Komnas Perlindungan Anak meminta, kepolisian mengungkapkan kemungkinan adanya sindikat jaringan prostitusi anak tersebut.
Baca Juga
"Ini modus baru yang harus dibongkar. Berarti ada jaringan di situ memahami bahwa anak yang berusia di bawah 18 tahun sebagai pelaku dia tahu persis bahwa anak itu tidak bisa dihukum lebih dari 10 tahun," kata Ketua Umum Komnas Perlindungan Anak, Arist Merdeka Sirait di Polres Metro Jakarta Selatan, Rabu (29/1/2020).
Advertisement
Arist melanjutkan, saat ini modusnya para orang dewasa mengekploitasi para anak-anak itu karena mereka paham bahwa anak-anak tidak bisa dihukum lama.
Arist menerangkan, kasus prostitusi anak di Kalibata City merupakan kasus kali ketiga pada tahun 2020 ini. Hal ini mengindikasikan begitu besarnya ancaman terhadap anak-anak Indonesia.
Terlebih lagi, prostitusi online di Apartemen Kalibata City juga bukanlah kali pertama. Hal ini sudah sering terungkap.
"Prostitusi online sebenarnya di apartemen Kalibata itu bukan baru. Itu sudah ramai, di Polda Metro sering kali mengamankan itu, ini ada apa sebenarnya?" katanya.
Maka dengan terungkapnya kasus tersebut, dia melihat sudah saatnya bangsa Indonesia menyatakan perang terhadap hal itu.
"Itu sedang menjadi fenomena yang perlu mendapat perhatian dan aksi nyata bagaimana kita memutus mata rantai perdagangan atau eksploitasi anak untuk tujuan seksual komersial itu," ia mengakhiri.
Dipaksa Layani 4 Pelanggan Per Hari
Sebelumnya, Polres Metro Jakarta Selatan mengungkap kasus prostitusi anak di Apartemen Kalibata City, Jakarta.
Dalam kasus tersebut, terdapat tiga orang korban masing-masing atas inisial JO (15), AS (17), dan NA (15). Kapolres Metro Jakarta Selatan, Kombes Bastoni Purnama menyebutkan mereka yang dieksploitasi dibayar dengan harga Rp 350 ribu per pelanggan.
"Rata-rata dengan harga 350 sampai 900 ribu," ungkap dia di Polres Metro Jakarta Selatan, Rabu (29/1/2020).
Dia menyebut, dari penghasilan tersebut, korban menyetorkan sebanyak Rp 100 ribu kepada para pelaku yang menawarkan mereka dan Rp 50 ribu. Sementara sisanya digunakan untuk kebutuhan sehari-hari dan membayar sewa apartmen.

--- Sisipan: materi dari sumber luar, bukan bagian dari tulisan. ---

(* ===== verification/HandleSpec.v ===== *)
(** * HandleSpec: the C interface as an abstract table of handles

    What a C program may rely on, without the store: a table says which handle stands for
    which object, each thread has one message, and every call has a precondition
    ([permitted]) and an effect on the table ([abs_step]).  [run_call] is the same call made
    to the crate. *)
From S2P Require Import Prelude Machine Objects Memory HeapLogic Status StatusTheorems Strides.
From S2P Require Import Tensor TensorSpec ForceTypes Potential Utf8 RpcEnv RpcClient RpcServer.
From S2P Require Import RpcSpec TensorTheorems RpcTheorems.
From iris.proofmode Require Import proofmode.
Open Scope Z_scope.

(** ** Objects *)

(** The caller's own memory, and the four kinds of object that the crate hands out. *)
Inductive Obj :=
| OPlain (b : Block)
| OBorrowed (v : TensorView)
| OOwned (xs : list f64) (v : TensorView)
| OPotential (p : PotentialImpl)
| OClient (c : RpcClient).

(** The memory objects that a C program declares or allocates itself. *)
Definition caller_block (b : Block) : bool :=
  match b with
  | BF64s _ | BI32s _ | BForceInput _ | BForceOut _ | BCStr _ | BForeign _ => true
  | _ => false
  end.

Definition is_tensor (o : Obj) : option TensorView :=
  match o with OBorrowed v | OOwned _ v => Some v | _ => None end.

Record Table := MkTable { tb_objs : gmap ptr Obj; tb_msgs : gmap thread_id string }.

Definition put (p : ptr) (o : Obj) (T : Table) : Table :=
  MkTable (<[p := o]> (tb_objs T)) (tb_msgs T).
Definition drop_handle (p : ptr) (T : Table) : Table :=
  MkTable (delete p (tb_objs T)) (tb_msgs T).
Definition say (t : thread_id) (s : string) (T : Table) : Table :=
  MkTable (tb_objs T) (<[t := stored_message s]> (tb_msgs T)).

Definition holds_at (T : Table) (p : ptr) (o : Obj) : Prop := tb_objs T !! p = Some o.
Definition unused (p : ptr) (T : Table) : Prop := tb_objs T !! p = None.

(** NULL, or a tensor of the table. *)
Definition tensor_or_null (T : Table) (p : ptr) : Prop :=
  p = null \/ exists o v, holds_at T p o /\ is_tensor o = Some v.

(** ** Calls *)

Inductive Call :=
(* the caller's own memory *)
| CallerAlloc (b : Block)
| CallerFree (p : ptr)
| CallerRead (p : ptr)
| CallerWrite (p : ptr) (b : Block)
(* tensors *)
| TensorBorrow (data : ptr) (k : BorrowCall)
| TensorCopy (data : ptr) (rows cols : Z)
| TensorInspect (p cell : ptr)
| TensorRead (p : ptr) (len : Z)
| TensorFree (p : ptr)
(* input structs *)
| InputCreate (slot : ptr) (n : Z) (pos atmnrs box_ : ptr)
| InputFree (slot : ptr)
(* potentials *)
| PotentialNew (cb : fnptr) (ud : ptr) (fr : option fnptr)
| PotentialFree (pot : ptr)
| Calculate (pot input output : ptr)
(* remote potentials *)
| ClientNew (host : ptr) (port : Z)
| ClientFree (client : ptr)
| RpcCalculate (client input output : ptr)
(* errors *)
| LastError.

Inductive Answer :=
| AUnit
| APtr (p : ptr)
| ABlock (b : Block)
| AInfo (d : DLDevice) (data : ptr) (shape : list Z)
| AData (xs : list f64)
| AStatus (st : rgpot_status_t)
| AText (s : string).

Section calls.
  Context {profile : Target} {dlpack : Dlpack} {ccode : CCode}
    {errors : CapnpErrors} {lists : CapnpLists} {network : Network}.

(** The call, as the C program makes it. *)
Definition run_call (c : Call) : M Answer :=
  match c with
  | CallerAlloc b => p ← alloc b; mret (APtr p)
  | CallerFree p => dealloc p;; mret AUnit
  | CallerRead p => b ← load p; mret (ABlock b)
  | CallerWrite p b => store p b;; mret AUnit
  | TensorBorrow data k => p ← borrow data k; mret (APtr p)
  | TensorCopy data rows cols =>
      p ← rgpot_tensor_owned_cpu_f64_2d data rows cols; mret (APtr p)
  | TensorInspect p cell => r ← inspect p cell; mret (AInfo r.1.1 r.1.2 r.2)
  | TensorRead p len =>
      q ← rgpot_tensor_data p; xs ← from_raw_parts as_f64s q len; mret (AData xs)
  | TensorFree p => rgpot_tensor_free p;; mret AUnit
  | InputCreate slot n pos atmnrs box_ =>
      i ← rgpot_force_input_create n pos atmnrs box_;
      store slot (BForceInput i);; mret AUnit
  | InputFree slot => rgpot_force_input_free slot;; mret AUnit
  | PotentialNew cb ud fr => p ← rgpot_potential_new cb ud fr; mret (APtr p)
  | PotentialFree pot => rgpot_potential_free pot;; mret AUnit
  | Calculate pot input output =>
      st ← rgpot_potential_calculate pot input output; mret (AStatus st)
  | ClientNew host port => p ← rgpot_rpc_client_new host port; mret (APtr p)
  | ClientFree client => rgpot_rpc_client_free client;; mret AUnit
  | RpcCalculate client input output =>
      st ← rgpot_rpc_calculate client input output; mret (AStatus st)
  | LastError => q ← rgpot_last_error; s ← cstr_from_ptr q; mret (AText s)
  end.

(** ** The environment: callbacks, destructors, the remote server *)

(** User data is NULL or an object of the C side, which callbacks may read. *)
Definition user_at (ud : ptr) (z : Z) : mProp := if is_null ud then emp%I else (ud ↦ BForeign z)%I.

"Indikasi dibayar secara patungan (apartmen). Kemudian rata-rata korban ini dipaksa (melayani) minimal empat pria tiap hari ya," jelas Bustoni.
Dia juga menyebutkan, para korban tersebut melayani para pelanggan yang didapatkan dari aplikasi media sosial baik di dalam apartemennya maupun di luar.
Awalnya, kata Bustoni, korban diimingi-imingi dengan suatu pekerjaan. Kemudian dengan dijanjikan sejumlah uang.
"Ternyata kenyataannya mereka dieksploitasi di media sosial, dipaksa, dilakukan penganiayaan dan sebagainya," kata dia.
Bustoni mengaku pihaknya belum bisa memberikan informasi lebih banyak. Mengingat kasus ini masih dalam ranah penyidikan.
"Iya jadi memang banyak informasi atau keterangan dari korban maupun pelaku. Dalam hal ini kita batasi karena ini masih proses penyidikan dalam ranah penyidikan," tegas dia.